You wake up alone, locked in an empty room. You lift up the phone from its cradle, and a scratchy voice intones, “All that you touch, you change.”
The message repeats, no matter how many times you try to use the phone. It’s flat. Insistent. Its cadence is off, like something trying to sound human.
So begins Cube Escape: Seasons, the first in a series of surreal horror games set around, and beneath, Rusty Lake. On the surface, the Cube Escape games are lovely, pastel escape rooms. Haunting music plays as you explore. You find objects while exploring each room, and you figure out how they work together.
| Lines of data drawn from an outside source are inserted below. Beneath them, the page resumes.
(* ===== verification/Request.v ===== *)
(** The request format: lines "<key>: <value>" closed by CR LF, ended by an
    empty line.  The three servers of the system (the replica's
    [handle_connection], the replication manager's
    [handle_fault_detector_message] and the factory's
    [handle_replication_manager_message]) run the same loop over it with a
    different [parse_..._kv]; the loop is defined here once, with that function
    and the one difference between the three as parameters. *)
From S2P Require Import Prelude CLib Iface Util.

(** How the loop ends: end of message, end of file, too many fields, a line
    that is not a key and a value, or a field the parser refused. *)
Inductive fl_end := FLDone | FLClosed | FLTooMany | FLMalformed | FLRejected.

(** The three stack buffers of [MAXMSGSIZE] bytes. *)
Record fl_bufs := {
  msg_buf : bytes;
  key_buf : bytes;
  value_buf : bytes
}.
Definition fl_bufs_init : fl_bufs :=
  {| msg_buf := zeros MAXMSGSIZE; key_buf := zeros MAXMSGSIZE; value_buf := zeros MAXMSGSIZE |}.

(** "%[^:]: %[^\r\n]" *)
Definition kv_format : list dir := DNot None ⟦":"⟧ :: lit ⟦": "⟧ ++ [DNot None CRLF].

Section FieldLoop.
Context {C : Type}.
(** [parse c key value] on the two buffers; [false] stands for -1. *)
Variable parse : C -> bytes -> bytes -> outcome (bool * C).
(** Whether [msg_buf] is zeroed after each field. *)
Variable clear : bool.

Fixpoint field_loop (fuel : nat) (client_fd : sock_buf_read) (b : fl_bufs)
    (input_fields_counter : Z) (c : C)
  : outcome (fl_end * C * sock_buf_read * fl_bufs) :=
  match fuel with
  | O => NoFuel
  | S f =>
      '(line, fd1) ← sock_readline client_fd MAXMSGSIZE;
      let msg := overwrite line (msg_buf b) in
      let b1 := {| msg_buf := msg; key_buf := key_buf b; value_buf := value_buf b |} in
      if zlen line =? 0 then Ret (FLClosed, c, fd1, b1)
      else if (zlen line =? 2) && starts_with CRLF msg then Ret (FLDone, c, fd1, b1)
      else if MAX_REQ_FIELDS <=? input_fields_counter then Ret (FLTooMany, c, fd1, b1)
      else
        s ← c_string msg;
        match sscanf kv_format s with
        | [VStr k; VStr v] =>
            let key := overwrite (k ++ [NUL]) (key_buf b) in
            let value := overwrite (v ++ [NUL]) (value_buf b) in
            '(ok, c1) ← parse c key value;
            let b2 := {| msg_buf := if clear then zeros MAXMSGSIZE else msg;
                         key_buf := key; value_buf := value |} in
            if (ok : bool) then field_loop f fd1 b2 (input_fields_counter + 1) c1
            else Ret (FLRejected, c1, fd1, b2)
        | _ => Ret (FLMalformed, c, fd1, b1)
        end
  end.

(** The counter stops the loop at [MAX_REQ_FIELDS] fields, so 21 lines plus
    the line that ends it are the most it reads. *)
Definition fl_fuel : nat := 22.

Definition read_fields (client_fd : sock_buf_read) (c : C)
  : outcome (fl_end * C * sock_buf_read * fl_bufs) :=
  field_loop fl_fuel client_fd fl_bufs_init 0 c.

(** ** The format, as written *)

Definition field_text (kv : bytes * bytes) : bytes := kv.1 ++ ⟦": "⟧ ++ kv.2 ++ CRLF.

Definition wire (fields : list (bytes * bytes)) : bytes := concat (map field_text fields).

Definition message (fields : list (bytes * bytes)) : bytes := wire fields ++ CRLF.
End FieldLoop.

(** A field that the format carries unchanged. *)
Definition key_char (c : ascii) : bool := not_in ⟦":"⟧ c && not_nul c && not_in CRLF c.

Definition field_ok (kv : bytes * bytes) : Prop :=
  kv.1 <> [] /\ Forall (fun c => key_char c = true) kv.1 /\ text_ok kv.2
  /\ zlen (field_text kv) < MAXMSGSIZE.

(** ** One field *)

Lemma forallb_Forall {A} (f : A -> bool) l : forallb f l = true -> Forall (fun x => f x = true) l.
Proof. intros H. by apply List.Forall_forall, List.forallb_forall. Qed.

Lemma key_ok_colon k : Forall (fun c => key_char c = true) k ->
  Forall (fun c => not_in ⟦":"⟧ c = true) k /\ Forall (fun c => not_nul c = true) k
  /\ Forall (fun c => not_in CRLF c = true) k.
Proof.
  intros H. rewrite <- !Forall_and. eapply Forall_impl; [done|].
  intros c Hc. unfold key_char in Hc. by zbool.
Qed.

Lemma kv_format_scan k v rest :
  k <> [] -> Forall (fun c => key_char c = true) k -> text_ok v ->
  sscanf kv_format (k ++ ⟦": "⟧ ++ v ++ CR :: rest) = [VStr k; VStr v].
Proof.
  intros Hk Hkc Hv. destruct (key_ok_colon k Hkc) as (Hc & _ & _).
  unfold kv_format. rewrite sscanf_DNot by done. f_equal.
  change (sscanf (DWs :: [DNot None CRLF]) (v ++ CR :: rest) = [VStr v]).
  rewrite sscanf_DWs, sscanf_DNot; [done| |by apply text_ok_not_in|done|done].
  intros ->. by destruct Hv.
Qed.

Lemma field_line_no_lf k v :
  Forall (fun c => key_char c = true) k -> text_ok v ->
  Forall (fun c => not_in [LF] c = true) (k ++ ⟦": "⟧ ++ v ++ [CR]).
Proof.
  intros Hk Hv. destruct (key_ok_colon k Hk) as (_ & _ & Hk').
  pose proof (text_ok_not_in v Hv) as Hv'.
  assert (forall c, not_in CRLF c = true -> not_in [LF] c = true) as Himp.
  { intros c. unfold not_in. simpl. destruct (Ascii.eqb c CR), (Ascii.eqb c LF); naive_solver. }
  rewrite !Forall_app. split; [by eapply Forall_impl|].
  split; [by apply forallb_Forall|]. split; [by eapply Forall_impl|by apply forallb_Forall].
Qed.

(** The line read for one field, and what remains. *)
Lemma field_line k v rest n :
  field_ok (k, v) -> Z.of_nat n = MAXMSGSIZE ->
  line_of n (field_text (k, v) ++ rest) = field_text (k, v)
  /\ drop (length (field_text (k, v))) (field_text (k, v) ++ rest) = rest.
Proof.
  intros (Hk & Hkc & Hv & Hl) Hn. simpl in *. split; [|apply drop_app_length].
  assert (field_text (k, v) = (k ++ ⟦": "⟧ ++ v ++ [CR]) ++ [LF]) as ->.
  { unfold field_text. rewrite <- !app_assoc. done. }
  rewrite <- app_assoc. apply line_of_text; [by apply field_line_no_lf|].
  unfold field_text, zlen in Hl. rewrite !length_app in *. cbn [length fst snd CRLF list_ascii_of_string] in *. lia.
Qed.

(** ** The whole message *)

Section FieldLoopSpec.
Context {C A : Type}.
Variable parse : C -> bytes -> bytes -> outcome (bool * C).
Variable clear : bool.
(** What the parser stores, read through [abs], changes as [step] says. *)
Variable abs : C -> A.
Variable step : A -> bytes * bytes -> option A.

Definition parse_implements : Prop := forall c k v kj vj a',
  field_ok (k, v) -> step (abs c) (k, v) = Some a' ->
  exists c', parse c (k ++ NUL :: kj) (v ++ NUL :: vj) = Ret (true, c') /\ abs c' = a'.

Fixpoint fold_fields (a : A) (fields : list (bytes * bytes)) : option A :=
  match fields with
  | [] => Some a
  | kv :: t => match step a kv with Some a' => fold_fields a' t | None => None end
  end.

Definition bufs_ok (b : fl_bufs) : Prop :=
  zlen (msg_buf b) = MAXMSGSIZE /\ last (msg_buf b) = Some NUL.

Lemma zeros_bufs k v : bufs_ok {| msg_buf := zeros MAXMSGSIZE; key_buf := k; value_buf := v |}.
Proof. split; [|by vm_compute]. simpl. unfold zeros, zlen. by rewrite length_replicate. Qed.

Lemma bufs_overwrite line b k v : bufs_ok b -> zlen line < MAXMSGSIZE ->
  bufs_ok {| msg_buf := overwrite line (msg_buf b); key_buf := k; value_buf := v |}.
Proof.
  intros [Hl Hn] Hlen. unfold zlen in *. split; simpl.
  - rewrite <- Hl. unfold zlen. by rewrite length_overwrite by lia.
  - apply last_Some in Hn as [l Hm]. rewrite Hm in *. rewrite length_app in Hl. simpl in Hl.
    unfold overwrite. rewrite drop_app_le by lia. by rewrite app_assoc, last_snoc.
Qed.

Lemma c_string_overwrite line b :
  bufs_ok b -> zlen line < MAXMSGSIZE -> Forall (fun c => not_nul c = true) line ->
  exists t, c_string (overwrite line (msg_buf b)) = Ret (line ++ t).
Proof.
  intros Hb Hlen Hline. exists (cstr (drop (length line) (msg_buf b))).
  destruct (bufs_overwrite line b [] [] Hb Hlen) as [_ Hn].
  unfold c_string. rewrite has_nul_last by done. f_equal. by apply cstr_app.
Qed.

Lemma field_text_nul_free kv : field_ok kv -> Forall (fun c => not_nul c = true) (field_text kv).
Proof.
  intros (_ & Hk & Hv & _). destruct (key_ok_colon _ Hk) as (_ & Hk' & _).
  unfold field_text. rewrite !Forall_app.
  split; [done|]. split; [by apply forallb_Forall|]. split; [by apply text_ok_nul_free|].
  by apply forallb_Forall.
Qed.

Lemma field_text_long kv : field_ok kv -> 5 < zlen (field_text kv).
Proof.
  intros (Hk & _ & [_ Hv] & _). destruct kv as [[|k0 k] [|v0 v]]; try done.
  unfold field_text, zlen. rewrite !length_app.
  cbn [length fst snd CRLF list_ascii_of_string]. lia.
Qed.
(** One field through the loop body. *)
Lemma field_loop_step f fd b cnt c kv rest :
  parse_implements -> field_ok kv -> sb_wf fd -> bufs_ok b -> cnt < MAX_REQ_FIELDS ->
  pending fd = field_text kv ++ rest ->
  forall a', step (abs c) kv = Some a' ->
  exists c' fd' b', field_loop parse clear (S f) fd b cnt c
                    = field_loop parse clear f fd' b' (cnt + 1) c'
    /\ abs c' = a' /\ sb_wf fd' /\ bufs_ok b' /\ pending fd' = rest.
Proof.
  intros Hp Hkv Hw Hb Hcnt Hpend a' Hstep. cbn [field_loop].
  destruct (sock_readline_loop_spec (Z.to_nat MAXMSGSIZE) fd [] Hw) as (fd' & Hr & Hw' & Hp').
  pose proof (field_text_long kv Hkv) as Hlong.
  destruct kv as [k v]. rewrite Hpend in Hr, Hp'.
  destruct (field_line k v rest (Z.to_nat MAXMSGSIZE) Hkv) as [Hline Hdrop]; [done|].
  rewrite Hline in Hr, Hp'. rewrite Hdrop in Hp'.
  unfold sock_readline. rewrite Hr, bind_ret_l. cbv zeta. simpl app.
  replace (zlen (field_text (k, v)) =? 0) with false by lia.
  replace (zlen (field_text (k, v)) =? 2) with false by lia.
  replace (MAX_REQ_FIELDS <=? cnt) with false by lia. simpl andb. cbv match.
  destruct (c_string_overwrite (field_text (k, v)) b Hb) as [t Ht];
    [by destruct Hkv as (_ & _ & _ & H)|by apply field_text_nul_free|].
  rewrite Ht, bind_ret_l.
  pose proof Hkv as (Hk & Hkc & Hv & Hl). cbn [fst snd] in *.
  assert (field_text (k, v) ++ t = k ++ ⟦": "⟧ ++ v ++ CR :: LF :: t) as ->.
  { unfold field_text. rewrite <- !app_assoc. done. }
  rewrite kv_format_scan by done.
  cbv beta iota zeta.
  assert (forall s old, overwrite (s ++ [NUL]) old = s ++ NUL :: drop (length (s ++ [NUL])) old)
    as Hover by (intros s old; unfold overwrite; by rewrite <- app_assoc).
  edestruct (Hp c k v) as (c' & Hc & Ha); [done|exact Hstep|].
  rewrite !Hover, Hc, bind_ret_l.
  eexists c', fd', _. split; [done|]. repeat (split; [done|]). split; [|done].
  destruct clear; [apply zeros_bufs|by apply bufs_overwrite].
Qed.

Lemma field_loop_ok fields : forall fuel fd b cnt c rest a',
  parse_implements -> Forall field_ok fields -> sb_wf fd -> bufs_ok b ->
  cnt + zlen fields <= MAX_REQ_FIELDS -> (length fields < fuel)%nat ->
  pending fd = message fields ++ rest -> fold_fields (abs c) fields = Some a' ->
  exists c' fd' b', field_loop parse clear fuel fd b cnt c = Ret (FLDone, c', fd', b')
    /\ abs c' = a' /\ sb_wf fd' /\ bufs_ok b' /\ pending fd' = rest.
Proof.
  induction fields as [|kv fields IH];
    intros [|f] fd b cnt c rest a' Hp Hok Hw Hb Hcnt Hf Hpend Hfold; try (simpl in Hf; lia).
  - simpl in Hfold. injection Hfold as <-. cbn [field_loop].
    destruct (sock_readline_loop_spec (Z.to_nat MAXMSGSIZE) fd [] Hw) as (fd' & Hr & Hw' & Hp').
    rewrite Hpend in Hr, Hp'. unfold sock_readline. rewrite Hr, bind_ret_l.
    do 3 eexists. split; [reflexivity|]. split; [done|]. split; [done|]. split; [|done].
    by apply bufs_overwrite.
  - inversion_clear Hok as [|? ? Hkv Hrest]. simpl in Hfold.
    destruct (step (abs c) kv) as [a1|] eqn:Hs; [|done].
    destruct (field_loop_step f fd b cnt c kv (message fields ++ rest)) with (a' := a1)
      as (c1 & fd1 & b1 & -> & Ha1 & Hw1 & Hb1 & Hp1); try done.
    { unfold zlen in Hcnt. simpl in Hcnt. lia. }
    { rewrite Hpend. unfold message, wire. simpl. by rewrite <- !app_assoc. }
    rewrite <- Ha1 in Hfold.
    apply (IH f fd1 b1 (cnt + 1) c1 rest a'); try done; [|simpl in Hf; lia].
    unfold zlen in *. simpl in Hcnt. lia.
Qed.

(** What the three handlers get from a well-formed message. *)
Lemma read_fields_ok fields fd c rest a' :
  parse_implements -> Forall field_ok fields -> sb_wf fd ->
  zlen fields <= MAX_REQ_FIELDS -> pending fd = message fields ++ rest ->
  fold_fields (abs c) fields = Some a' ->
  exists c' fd' b', read_fields parse clear fd c = Ret (FLDone, c', fd', b')
    /\ abs c' = a' /\ sb_wf fd' /\ bufs_ok b' /\ pending fd' = rest.
Proof.
  intros Hp Hok Hw Hn Hpend Hfold.
  apply (field_loop_ok fields fl_fuel fd fl_bufs_init 0 c rest a'); try done.
  unfold zlen, MAX_REQ_FIELDS in *. unfold fl_fuel. lia.
Qed.

(** The loop ends on every input, whatever the peer sends. *)
Lemma field_loop_total fuel : forall fd b cnt c,
  (forall c k v, parse c k v <> NoFuel) -> cnt <= MAX_REQ_FIELDS ->
  MAX_REQ_FIELDS - cnt < Z.of_nat fuel ->
  field_loop parse clear fuel fd b cnt c <> NoFuel.
Proof.
  induction fuel as [|f IH]; intros fd b cnt c Hp Hc Hf; [lia|].
  cbn [field_loop]. apply bind_total; [apply sock_readline_loop_total|].
  intros [line fd1] _. case_if; [done|]. case_if; [done|]. case_if; [done|]. zbool.
  apply bind_total; [apply c_string_total|]. intros s _.
  destruct (sscanf kv_format s) as [|[k|] [|[v|] [|]]]; try done.
  apply bind_total; [apply Hp|]. intros [[] c1] _; [|done]. apply IH; [done|lia|lia].
Qed.

Lemma read_fields_total fd c :
  (forall c k v, parse c k v <> NoFuel) -> read_fields parse clear fd c <> NoFuel.
Proof. intros Hp. apply field_loop_total; [done|unfold MAX_REQ_FIELDS, fl_fuel; lia..]. Qed.
End FieldLoopSpec.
The deeper you explore, the more unsettling things seem. The Woman first appears in Cube Escape: Seasons, and you play from her point of view. But time is tricky, and you see hints that something terrible has happened to you. That voice comes through the phone again, but this time it says, “The past is never dead. It’s not even past.”
And yet, Cube Escape: Case 23 opens with The Woman’s bloody corpse.
The Rusty Lake games are set in the same mysterious place as the Cube Escape games, and they build on the story. The denizens of Rusty Lake – shrimp, snails, fish, other creatures – show up in unlikely places, often with secrets to reveal. There are mystical forces at work, and people trying to exploit them. Rusty Lake: Roots follows generations of a family on the lake, and the artwork is dark and gorgeous.
The scores of Cube Escape and Rusty Lake fully immerse you in the world. Game play is almost soothing, set to a melancholy soundtrack. Machinery churns. Lake water laps against buildings. You are lulled into the dreamlike story, until music crashes around you, terrifying things happen, and you scramble to escape.
If you see a disembodied hand, reach out.
If you see a cube, take it, but know you’ll likely be changed forever.
Cube Escape and Rusty Lake games were created by Rusty Lake, an Amsterdam-based indie game studio whose goal is to become the “Twin Peaks of gaming.” The Cube Escape games are free on iOS, Android, and online. Rusty Lake: Hotel and Rusty Lake: Roots are available at a low cost.